Description of External Interface Signature Authentication Algorithm

Description of External Interface Signature Authentication Algorithm

Constructing Canonical Request String and Hashing

To use the AK and SK for signature generation and authentication, you first need to standardize the content of the request and sign the content to call open APIs.

The pseudo-code of the HTTP request specification is as follows:

CanonicalRequest = HTTPRequestMethod + '\n' + CanonicalURI + '\n' + CanonicalQueryString + '\n' + HexEncode(Hash(RequestPayload))

1. Construct HTTP Request Method (HTTPRequestMethod)

HTTP request method, ending with a newline character. Examples include GET, PUT, POST, etc. Here are some examples of request methods:

GET

POST

2. Construct URI Parameter (CanonicalURI)

Definition: The Canonical URI, i.e. the request resource path, is the absolute path part of the URI.

Format: The URI paths are standardized according to RFC 3986, redundant and relative path parts are removed, and each part of the path must be URI encoded. If the URI path does not end with "/", a "/" is appended at the end.

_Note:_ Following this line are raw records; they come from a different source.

(** * The application loader service (applications/services/loader/loader.c)

    A shallow embedding of the loader's command handlers: the lifecycle slot
    ([loader->app]), the name resolver, the external-application pipeline, the
    insomnia bookkeeping and the persisted menu file, together with the
    properties the specification states about them. *)

From Stdlib Require Import ZArith String Ascii List Bool Lia DecimalString.
From stdpp Require Import gmap strings.
Import ListNotations.

Local Open Scope string_scope.
Local Open Scope Z_scope.

(** ** Enumerations (loader.h, flipper_application.h, dialogs.h) *)

Inductive LoaderStatus :=
| LoaderStatusOk
| LoaderStatusErrorAppStarted
| LoaderStatusErrorUnknownApp
| LoaderStatusErrorInternal.

Inductive LoaderStatusError :=
| LoaderStatusErrorUnknown
| LoaderStatusErrorInvalidFile
| LoaderStatusErrorInvalidManifest
| LoaderStatusErrorMissingImports
| LoaderStatusErrorHWMismatch
| LoaderStatusErrorOutdatedApp
| LoaderStatusErrorOutdatedFirmware
| LoaderStatusErrorOutOfMemory.

Record LoaderMessageLoaderStatusResult := mkStatusResult {
  value : LoaderStatus;
  error : LoaderStatusError;
}.

Inductive LoaderEventType :=
| LoaderEventTypeApplicationBeforeLoad
| LoaderEventTypeApplicationLoadFailed
| LoaderEventTypeApplicationStopped.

GET /mp-api/v1/apps/ozSQnakAm7apa6ew7crPYd/user-open-data/

If the absolute path is empty, use a forward slash (/).

GET /

POST /mp-api/v1/apps/ozSQnakAm7apa6ew7crPYd/message/send/

3. Construct CanonicalQueryString

Definition: The query string, or an empty string if there are no query parameters. In other words, the request after standardization presents an empty line without query parameters.

Format: The canonical query string needs to meet the following requirements:

Each parameter name and value is URI encoded according to the following rules:

• Do not URI encode any non-reserved characters as defined by RFC 3986. These include: A-Z, a-z, 0-9, -, _, ., and ~.
• All other characters are percent-encoded using the format %XY, where X and Y are hexadecimal characters (from 0-9 and A-F). For example, spaces must be encoded as %20, and special UTF-8 characters must be formatted as "%XY%ZA%BC".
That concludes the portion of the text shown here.